## TASK GOAL
How many lines of the records below contain the word "then"? Answer with the number alone.

## GIVEN ENTRIES

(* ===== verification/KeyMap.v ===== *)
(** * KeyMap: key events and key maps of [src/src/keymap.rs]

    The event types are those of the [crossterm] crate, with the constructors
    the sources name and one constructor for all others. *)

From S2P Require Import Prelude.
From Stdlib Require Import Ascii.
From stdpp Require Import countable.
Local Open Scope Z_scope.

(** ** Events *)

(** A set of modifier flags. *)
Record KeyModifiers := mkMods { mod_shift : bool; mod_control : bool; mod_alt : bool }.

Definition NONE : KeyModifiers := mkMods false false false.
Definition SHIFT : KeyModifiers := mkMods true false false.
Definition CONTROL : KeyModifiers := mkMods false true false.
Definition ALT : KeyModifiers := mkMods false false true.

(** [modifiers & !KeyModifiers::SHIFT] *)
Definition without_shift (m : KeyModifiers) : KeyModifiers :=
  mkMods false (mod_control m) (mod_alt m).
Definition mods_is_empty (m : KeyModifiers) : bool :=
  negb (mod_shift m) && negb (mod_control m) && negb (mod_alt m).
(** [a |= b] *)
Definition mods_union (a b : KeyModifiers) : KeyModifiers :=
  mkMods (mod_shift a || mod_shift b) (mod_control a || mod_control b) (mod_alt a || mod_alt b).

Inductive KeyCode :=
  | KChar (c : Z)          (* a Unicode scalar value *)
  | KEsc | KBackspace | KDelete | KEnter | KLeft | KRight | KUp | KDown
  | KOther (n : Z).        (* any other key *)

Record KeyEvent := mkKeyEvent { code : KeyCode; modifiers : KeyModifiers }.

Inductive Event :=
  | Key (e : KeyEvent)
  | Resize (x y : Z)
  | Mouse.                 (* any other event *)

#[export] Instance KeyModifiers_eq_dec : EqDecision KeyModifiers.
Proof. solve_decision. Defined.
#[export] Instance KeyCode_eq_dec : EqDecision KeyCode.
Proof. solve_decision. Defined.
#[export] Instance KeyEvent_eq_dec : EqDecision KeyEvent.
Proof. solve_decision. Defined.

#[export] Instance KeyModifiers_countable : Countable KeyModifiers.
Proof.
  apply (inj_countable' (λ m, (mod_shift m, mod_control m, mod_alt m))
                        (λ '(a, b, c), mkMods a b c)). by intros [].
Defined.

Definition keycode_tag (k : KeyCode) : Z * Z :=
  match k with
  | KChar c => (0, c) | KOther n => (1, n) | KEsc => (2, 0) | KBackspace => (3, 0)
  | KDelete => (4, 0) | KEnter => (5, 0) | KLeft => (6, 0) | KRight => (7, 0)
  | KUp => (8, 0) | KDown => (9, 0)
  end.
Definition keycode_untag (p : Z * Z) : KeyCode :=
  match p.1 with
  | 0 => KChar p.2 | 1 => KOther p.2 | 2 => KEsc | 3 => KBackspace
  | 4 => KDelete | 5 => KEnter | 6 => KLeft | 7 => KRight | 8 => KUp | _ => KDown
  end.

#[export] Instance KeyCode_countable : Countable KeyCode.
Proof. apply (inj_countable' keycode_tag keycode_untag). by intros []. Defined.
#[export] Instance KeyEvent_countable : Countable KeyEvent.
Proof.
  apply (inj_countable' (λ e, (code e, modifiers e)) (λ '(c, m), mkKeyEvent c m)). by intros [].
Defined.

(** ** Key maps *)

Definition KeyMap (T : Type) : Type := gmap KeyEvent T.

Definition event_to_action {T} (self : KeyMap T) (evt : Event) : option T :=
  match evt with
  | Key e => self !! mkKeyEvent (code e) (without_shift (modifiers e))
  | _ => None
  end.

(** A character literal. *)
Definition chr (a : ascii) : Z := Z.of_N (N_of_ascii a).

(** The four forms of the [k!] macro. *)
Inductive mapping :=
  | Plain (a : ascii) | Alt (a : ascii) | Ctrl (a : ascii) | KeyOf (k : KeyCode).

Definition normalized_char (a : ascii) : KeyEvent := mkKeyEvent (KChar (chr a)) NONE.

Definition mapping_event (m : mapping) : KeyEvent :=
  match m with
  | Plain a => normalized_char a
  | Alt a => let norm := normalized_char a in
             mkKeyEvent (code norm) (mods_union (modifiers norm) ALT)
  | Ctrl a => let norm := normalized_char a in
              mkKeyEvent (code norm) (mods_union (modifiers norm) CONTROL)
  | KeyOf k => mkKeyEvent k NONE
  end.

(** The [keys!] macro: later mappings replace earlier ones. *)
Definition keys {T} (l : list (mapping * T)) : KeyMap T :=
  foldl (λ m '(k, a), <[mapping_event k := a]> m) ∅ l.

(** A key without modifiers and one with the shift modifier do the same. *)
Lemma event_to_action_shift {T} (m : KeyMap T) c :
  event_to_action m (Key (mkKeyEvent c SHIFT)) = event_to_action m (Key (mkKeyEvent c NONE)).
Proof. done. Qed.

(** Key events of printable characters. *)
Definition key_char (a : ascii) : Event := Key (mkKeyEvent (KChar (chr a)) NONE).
* * *
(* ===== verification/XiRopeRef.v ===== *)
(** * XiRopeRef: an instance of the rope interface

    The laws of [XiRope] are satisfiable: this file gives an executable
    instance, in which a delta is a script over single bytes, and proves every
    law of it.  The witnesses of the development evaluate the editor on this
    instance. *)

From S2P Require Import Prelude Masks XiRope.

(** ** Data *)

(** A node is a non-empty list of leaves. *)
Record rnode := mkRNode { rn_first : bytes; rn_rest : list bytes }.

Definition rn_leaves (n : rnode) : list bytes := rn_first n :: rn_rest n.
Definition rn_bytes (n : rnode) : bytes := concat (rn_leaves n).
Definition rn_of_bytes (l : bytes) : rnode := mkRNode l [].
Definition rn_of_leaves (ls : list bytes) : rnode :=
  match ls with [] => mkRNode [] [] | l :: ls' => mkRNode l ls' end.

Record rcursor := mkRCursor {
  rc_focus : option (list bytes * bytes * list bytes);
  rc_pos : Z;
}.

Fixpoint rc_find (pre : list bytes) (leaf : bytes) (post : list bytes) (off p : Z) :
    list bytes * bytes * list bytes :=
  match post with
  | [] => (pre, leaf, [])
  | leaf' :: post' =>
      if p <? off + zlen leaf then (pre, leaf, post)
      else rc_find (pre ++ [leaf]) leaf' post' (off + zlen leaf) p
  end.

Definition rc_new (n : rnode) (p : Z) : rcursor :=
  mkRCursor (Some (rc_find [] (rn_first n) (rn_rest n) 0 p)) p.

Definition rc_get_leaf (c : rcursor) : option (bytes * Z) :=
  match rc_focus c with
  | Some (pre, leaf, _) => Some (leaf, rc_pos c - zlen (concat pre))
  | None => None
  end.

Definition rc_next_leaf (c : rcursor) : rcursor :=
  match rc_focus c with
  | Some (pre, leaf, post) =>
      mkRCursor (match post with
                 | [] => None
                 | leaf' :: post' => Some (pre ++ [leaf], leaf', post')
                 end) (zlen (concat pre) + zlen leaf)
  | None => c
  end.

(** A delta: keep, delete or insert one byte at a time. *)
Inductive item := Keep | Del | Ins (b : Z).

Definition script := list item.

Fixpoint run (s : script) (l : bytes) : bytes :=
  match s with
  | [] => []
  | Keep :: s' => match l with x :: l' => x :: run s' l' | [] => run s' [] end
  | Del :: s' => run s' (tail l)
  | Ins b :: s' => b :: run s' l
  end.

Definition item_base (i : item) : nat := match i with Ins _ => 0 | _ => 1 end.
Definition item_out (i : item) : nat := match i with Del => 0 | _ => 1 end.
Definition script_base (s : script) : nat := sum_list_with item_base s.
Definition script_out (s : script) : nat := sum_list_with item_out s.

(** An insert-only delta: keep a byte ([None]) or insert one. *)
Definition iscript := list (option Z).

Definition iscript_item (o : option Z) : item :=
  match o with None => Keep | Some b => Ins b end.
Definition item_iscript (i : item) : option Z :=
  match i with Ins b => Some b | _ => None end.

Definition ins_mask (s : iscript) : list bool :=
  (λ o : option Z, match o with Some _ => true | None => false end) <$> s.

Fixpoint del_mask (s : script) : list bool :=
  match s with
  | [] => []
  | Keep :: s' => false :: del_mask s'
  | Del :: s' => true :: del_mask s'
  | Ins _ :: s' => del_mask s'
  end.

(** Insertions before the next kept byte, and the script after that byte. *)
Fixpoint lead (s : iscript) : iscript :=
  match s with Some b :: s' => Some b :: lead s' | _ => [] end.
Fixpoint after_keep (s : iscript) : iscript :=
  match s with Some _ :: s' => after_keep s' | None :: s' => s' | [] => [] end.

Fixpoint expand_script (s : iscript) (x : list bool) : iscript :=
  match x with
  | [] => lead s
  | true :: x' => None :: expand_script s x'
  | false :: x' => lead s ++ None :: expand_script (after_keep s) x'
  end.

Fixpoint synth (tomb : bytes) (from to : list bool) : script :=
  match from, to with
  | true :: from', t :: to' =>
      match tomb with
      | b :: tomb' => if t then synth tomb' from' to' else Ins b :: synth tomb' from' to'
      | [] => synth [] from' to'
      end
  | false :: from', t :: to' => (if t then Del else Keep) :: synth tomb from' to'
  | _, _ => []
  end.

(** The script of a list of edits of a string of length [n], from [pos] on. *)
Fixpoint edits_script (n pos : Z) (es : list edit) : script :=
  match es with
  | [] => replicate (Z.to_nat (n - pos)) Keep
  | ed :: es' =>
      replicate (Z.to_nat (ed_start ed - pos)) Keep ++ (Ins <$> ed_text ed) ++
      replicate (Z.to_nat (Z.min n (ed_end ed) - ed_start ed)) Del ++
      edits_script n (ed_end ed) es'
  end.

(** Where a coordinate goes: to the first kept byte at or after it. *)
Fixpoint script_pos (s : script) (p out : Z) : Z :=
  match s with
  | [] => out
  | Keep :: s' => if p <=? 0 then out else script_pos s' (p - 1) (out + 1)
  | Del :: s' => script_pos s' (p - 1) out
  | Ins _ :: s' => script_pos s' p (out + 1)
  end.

## SOLUTION FOR THIS PROBLEM
4